The vascular involvement in mucormycosis is attributed to a combination of direct endothelial injury and growth of fungal hyphae into the lumen [18,19]. This leads to mycotic emboli and distal infarcts (Figure 19). Thus, mycotic angioinvasion is a hallmark of local tissue devitalization as well as vascular spread of the disease seen in mucormycosis [19].
Usually, mucormycosis runs an acute fulminant course. However, Figure 20 illustrates sphenoid sinusitis and bila-teral skull-base osteomyelitis on the CT and MRI images of a patient with history of COVID-19 infection. This patient presented with chronically evolving symptoms of skull-base osteomyelitis, spanning over 12 weeks. Although tissue diagnosis was not available, the rare entity of indolent/chronic mucormycosis may be considered in this patient, in view of the clinical presentation and imaging findings [20].
Conclusions
Effective management and prognosis of this potentially fatal infection depend on a high index of suspicion, early diagnosis of the disease, and appropriate assessment of the disease pattern and extent [3,5].

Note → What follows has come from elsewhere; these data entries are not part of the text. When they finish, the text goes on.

(** * Progressive sample accumulation and worker dispatch of the raytracer's
      browser front end (browser/src/App.tsx, render.ts, worker.ts)

    The TypeScript sources are embedded shallowly:
    - a JS [number] is an IEEE 754 binary64 value, a [Float32Array] element an
      IEEE 754 binary32 value; both are [spec_float]s and the arithmetic is the
      one of the Standard Library's [SpecFloat] (round to nearest, ties to even);
    - typed arrays are lists, read by index with stdpp's lookup, so that an
      index past the end gives [None], which is JS's [undefined];
    - the heap of typed arrays, used for the frame property of [add], is a
      [gmap] from locations to arrays;
    - React state, updater queues and refs of the [App] component are explicit
      records, as are the worker contexts and their event queues. *)

From Stdlib Require Import ZArith List Bool Lia QArith Qround Qpower Qabs Lqa.
From Stdlib Require Import Floats.SpecFloat.
From stdpp Require Import base list gmap strings relations.

Local Open Scope Z_scope.

(** ** JS numbers *)

Abbreviation float := spec_float.

(** The [number] nearest to an integer literal. *)
Definition of_Z (n : Z) : float := binary_normalize 53 1024 n 0 false.

Definition NaN : float := S754_nan.
Definition pos_zero : float := S754_zero false.
Definition Infinity : float := S754_infinity false.

(** [x + y], [x * y] and [x / y] on numbers. *)
Definition js_add (x y : float) : float := SFadd 53 1024 x y.
Definition js_mul (x y : float) : float := SFmul 53 1024 x y.
Definition js_div (x y : float) : float := SFdiv 53 1024 x y.

(** [Math.floor]: NaN, the infinities, the zeros and the integers are returned
    as they are; otherwise the value [±m·2^e] with [e < 0] is rounded towards
    minus infinity (an arithmetic right shift), which is exact in binary64.  A
    positive fraction below one gives [+0]. *)
Definition Math_floor (x : float) : float :=
  match x with
  | S754_finite s m e =>
      if 0 <=? e then x
      else binary_normalize 53 1024 (Z.shiftr (cond_Zopp s (Zpos m)) (- e)) 0 false
  | _ => x
  end.

(** A shift record of which no nonzero bit has been dropped. *)
Definition exact_record (m : positive) : shr_record :=
  {| shr_m := Zpos m; shr_r := false; shr_s := false |}.

(** Zeros, negative numbers, minus infinity and NaN. *)
Definition is_nonpositive (x : float) : bool :=
  match x with
  | S754_finite false _ _ | S754_infinity false => false
  | _ => true
  end.

(** A value read from an array: a number, or [undefined] past the end. *)
Abbreviation JSValue := (option float).

(** [ToNumber]: [undefined] converts to NaN. *)
Definition ToNumber (v : JSValue) : float :=
  match v with
  | Some x => x
  | None => NaN
  end.

(** The [+] operator on two values that are numbers or [undefined]. *)
Definition js_plus (u v : JSValue) : float := js_add (ToNumber u) (ToNumber v).

(** ** Typed arrays *)

(** A [Float32Array] holds binary32 values (precision 24, [emax] 128). *)
Abbreviation Float32Array := (list float).
Abbreviation Uint8ClampedArray := (list Z).

Definition is_float32 (x : float) : bool := valid_binary 24 128 x.
Definition is_float64 (x : float) : bool := valid_binary 53 1024 x.

(** Writing a number into a [Float32Array] rounds it to binary32. *)
Definition Float32_store (x : float) : float :=
  match x with
  | S754_finite s m e => binary_round 24 128 s m e
  | _ => x
  end.

(** Reading an element gives the same value as a number (binary64). *)
Definition Float32_load (x : float) : float :=
  match x with
  | S754_finite s m e => binary_round 53 1024 s m e
  | _ => x
  end.

(** [a[i]] *)
Definition Float32Array_get (a : Float32Array) (i : nat) : JSValue :=
  Float32_load <$> a !! i.

(** [new Float32Array(n)]: [n] zeros. *)
Definition new_Float32Array (n : nat) : Float32Array := replicate n pos_zero.

(** [a.map(callback)] on a [Float32Array]: a new array of the same length,
    element [i] being [callback(a[i], i)] rounded to binary32. *)
Definition Float32Array_map (callback : float -> nat -> float) (a : Float32Array)
  : Float32Array :=
  imap (fun i x => Float32_store (callback (Float32_load x) i)) a.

This pictorial essay provides a systematic imaging and reporting checklist that ensures step-by-step evaluation of the paranasal sinuses, orbits, and brain so as to detect any early signs of ROC mucormycosis. Middlebrooks EH et al., in their model proposed for the CT diagnosis of AIFRS, described aggregate evaluation of 7 imaging markers such as: peri-antral fat involvement, bone dehiscence, orbital invasion, pterygopalatine fossa involvement, nasolacrimal duct, and lacrimal sac involvement [12]. Their model demonstrated that involvement of any 2 of these 7 variables predicted AIFR with 100% specificity. Our experience is in line with the imaging findings stated in this model.

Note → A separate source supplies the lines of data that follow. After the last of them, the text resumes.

(** * Flight finder: the booking backend of server/index.js

    A shallow embedding of the Express routes of [server/index.js] over
    the three Mongoose collections declared in [server/schemas.js], and
    the properties of seat bookkeeping, seat-code assignment,
    registration and login that hold (or fail) on that code.

    Conventions of the embedding:
    - a collection is the sequence of its documents in insertion order
      (users, bookings) or a finite map from [_id] to document (flights,
      which the routes only ever reach through [findById]);
    - the [_id] minted by [new Model(...)] and the clock read by
      [new Date()] are inputs of the route that creates the document;
    - JavaScript numbers are IEEE-754 doubles, taken here at integer
      values ([Z]): a number that is stored or received is read through
      [toDouble], which rounds it to the nearest double (ties to the even
      mantissa), and every sum, difference and product of the routes is
      rounded the same way, so that arithmetic is exact up to 2^53 and
      loses the low bits above it; fractions, NaN and the infinities
      (magnitudes from 2^1024 on) and the sign of zero are not modelled,
      and numbers are printed in the range where JavaScript prints them
      digit by digit;
    - [document.save()] writes the paths that were assigned a value other
      than the one loaded, and nothing when there is none;
    - request fields are present and of their schema type unless the
      route itself tests for their absence (then they are an [option]);
      an array is a list, of fewer than 2^32 elements where its length
      matters ([jsArray]), and the passengers counted over the stored
      bookings of a class are a natural number; ids arrive already cast
      to ObjectId;
    - [bcrypt] and [jsonwebtoken] are external: a stored credential
      remembers the password it was derived from, of which [bcrypt] reads
      the first 72 bytes, and a token is its payload. *)

From Stdlib Require Import ZArith List String Ascii Lia.
From Stdlib Require Import DecimalString DecimalNat DecimalZ.
From stdpp Require Import gmap strings list.

Local Open Scope string_scope.
Local Open Scope list_scope.
Local Open Scope Z_scope.

Abbreviation ObjectId := positive (only parsing).

(** ** JavaScript values the routes rely on *)

(** The nearest double of a non-negative integer: exact below 2^53; above,
    the 53 leading bits are kept and the rest rounded, a tie going to the
    even mantissa. *)
Definition roundMagnitude (a : Z) : Z :=
  if a <? 2 ^ 53 then a
  else
    let u := 2 ^ (Z.log2 a - 52) in
    let q := a / u in
    let r := a mod u in
    if 2 * r <? u then q * u
    else if u <? 2 * r then (q + 1) * u
    else if Z.even q then q * u else (q + 1) * u.

(** The double an integer-valued number is. *)
Definition toDouble (z : Z) : Z :=
  if z <? 0 then - roundMagnitude (- z) else roundMagnitude z.

(** [x + y], [x - y], [x * y] and [x < y] on numbers. *)
Definition jsAdd (x y : Z) : Z := toDouble (toDouble x + toDouble y).

Definition jsSub (x y : Z) : Z := toDouble (toDouble x - toDouble y).

Definition jsMul (x y : Z) : Z := toDouble (toDouble x * toDouble y).

Definition jsLt (x y : Z) : bool := bool_decide (toDouble x < toDouble y).

(** An array has fewer than 2^32 elements. *)
Definition jsArray {A : Type} (l : list A) : Prop :=
  Z.of_nat (length l) < 2 ^ 32.

(** [`${n}`] for a number. *)
Definition numberText (z : Z) : string :=
  NilZero.string_of_int (Z.to_int (toDouble z)).


(** The same for a non-negative count. *)
Definition countText (n : nat) : string := NilZero.string_of_uint (Nat.to_uint n).

(** Truthiness, as [a || b] and [if (a)] test it. *)
Class Truthy (A : Type) := truthy : A -> bool.

#[global] Instance string_truthy : Truthy string :=
  fun s => negb (String.eqb s "").

#[global] Instance number_truthy : Truthy Z :=
  fun z => negb (Z.eqb z 0).

(** [a || b] where [a] is a request field that may be missing. *)
Definition jsOr {A : Type} `{Truthy A} (a : option A) (b : A) : A :=
  match a with
  | Some v => if truthy v then v else b
  | None => b
  end.

(** The result of [new Date(x)]. *)
Inductive JsDate :=
| DateAt (ms : Z)
| InvalidDate.

Definition isValidDate (d : JsDate) : bool :=
  match d with DateAt _ => true | InvalidDate => false end.

(** What a property read on an object literal can give: an own string
    property, a member inherited from [Object.prototype], or nothing. *)
Inductive JsProp :=
| JsUndefined
| JsStr (s : string)
| JsNativeFunction (name : string)
| JsObjectPrototype.

(** The members every object literal inherits from [Object.prototype]. *)
Definition objectPrototype (key : string) : JsProp :=
  if decide (key = "constructor") then JsNativeFunction "Object"
  else if decide (key ∈ ["toString"; "toLocaleString"; "valueOf";
                         "hasOwnProperty"; "isPrototypeOf";
                         "propertyIsEnumerable"; "__defineGetter__";
                         "__defineSetter__"; "__lookupGetter__";
                         "__lookupSetter__"])
  then JsNativeFunction key
  else if decide (key = "__proto__") then JsObjectPrototype
  else JsUndefined.

(** [`${v}`] for such a value (the text of a built-in function is the one
    Node prints). *)
Definition templateText (v : JsProp) : string :=
  match v with
  | JsUndefined => "undefined"
  | JsStr s => s
  | JsNativeFunction name => "function " +:+ name +:+ "() { [native code] }"
  | JsObjectPrototype => "[object Object]"
  end.

(** ** The schemas (server/schemas.js) *)

(** String-valued fields that only the routes write. *)
Inductive Approval := approved | not_approved | rejected.

Inductive BookingStatus := confirmed | cancelled.

#[global] Instance Approval_eq_dec : EqDecision Approval.
Proof. solve_decision. Defined.

#[global] Instance BookingStatus_eq_dec : EqDecision BookingStatus.
Proof. solve_decision. Defined.

(** The value [bcrypt.hash(password, rounds)] stands for. *)
Inductive Credential := Bcrypt (rounds : nat) (plain : string).

Definition bcrypt_hash (password : string) (rounds : nat) : Credential :=
  Bcrypt rounds password.

(** The bytes of a password that [bcrypt] reads: the first 72. *)
Definition bcryptInput (password : string) : string :=
  String.substring 0 72 password.

Definition bcrypt_compare (password : string) (c : Credential) : bool :=
  match c with
  | Bcrypt _ plain => String.eqb (bcryptInput password) (bcryptInput plain)
  end.

Definition nonEmpty (s : string) : bool := negb (String.eqb s "").

Module User.
Record t := mk {
  _id : ObjectId;
  username : string;
  email : string;
  usertype : string;
  password : Credential;
  approval : Approval
}.

(** [required: true] on username, email, usertype (password is a hash). *)
Definition valid (u : t) : bool :=
  nonEmpty (username u) && nonEmpty (email u) && nonEmpty (usertype u).
End User.

Module Flight.
Record t := mk {
  _id : ObjectId;
  flightName : string;
  flightId : string;
  origin : string;
  destination : string;
  departureTime : string;
  arrivalTime : string;
  basePrice : Z;
  totalSeats : Z;
  journeyDate : JsDate;
  availableSeats : Z
}.

(** [required: true] on every field; a Date field rejects Invalid Date. *)
Definition valid (f : t) : bool :=
  nonEmpty (flightName f) && nonEmpty (flightId f) && nonEmpty (origin f)
  && nonEmpty (destination f) && nonEmpty (departureTime f)
  && nonEmpty (arrivalTime f) && isValidDate (journeyDate f).

Definition set_availableSeats (v : Z) (f : t) : t :=
  mk (_id f) (flightName f) (flightId f) (origin f) (destination f)
     (departureTime f) (arrivalTime f) (basePrice f) (totalSeats f)
     (journeyDate f) v.
End Flight.

Module Passenger.
Record t := mk { name : string; age : Z }.
End Passenger.

Module Booking.
Record t := mk {
  _id : ObjectId;
  user : ObjectId;
  flight : ObjectId;
  flightName : string;
  flightId : string;
  departure : string;
  destination : string;
  email : option string;
  mobile : string;
  seats : string;
  passengers : list Passenger.t;
  totalPrice : Z;
  bookingDate : JsDate;
  journeyDate : JsDate;
  journeyTime : string;
  seatClass : string;
  bookingStatus : BookingStatus
}.

(** [required: true] on user, flight and flightName. *)
Definition valid (b : t) : bool := nonEmpty (flightName b).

CT complements MRI in the detection and imaging evaluation of AIFRS. Adequate importance should be given to interpretation of CT images in soft-tissue as well as bone-window settings. Bone changes and dehiscence of bony walls can be better identified on CT images viewed in bone window. However, abnormal bone marrow signal and post-contrast enhancement pattern are better delineated on MRI. It is also superior in demonstrating early peri-sinus, intracranial, and intra-orbital extension of the disease [21]. MRI provides improved delineation of angioinvasion and perineural spread of the disease.
Appropriate use of these imaging techniques in pertinent clinical settings allows radiologists and clinicians to make a timely and accurate diagnosis of ROC mucormycosis. Thus, the extensive morbidity as well as mortality associated with this fulminant condition can be abated.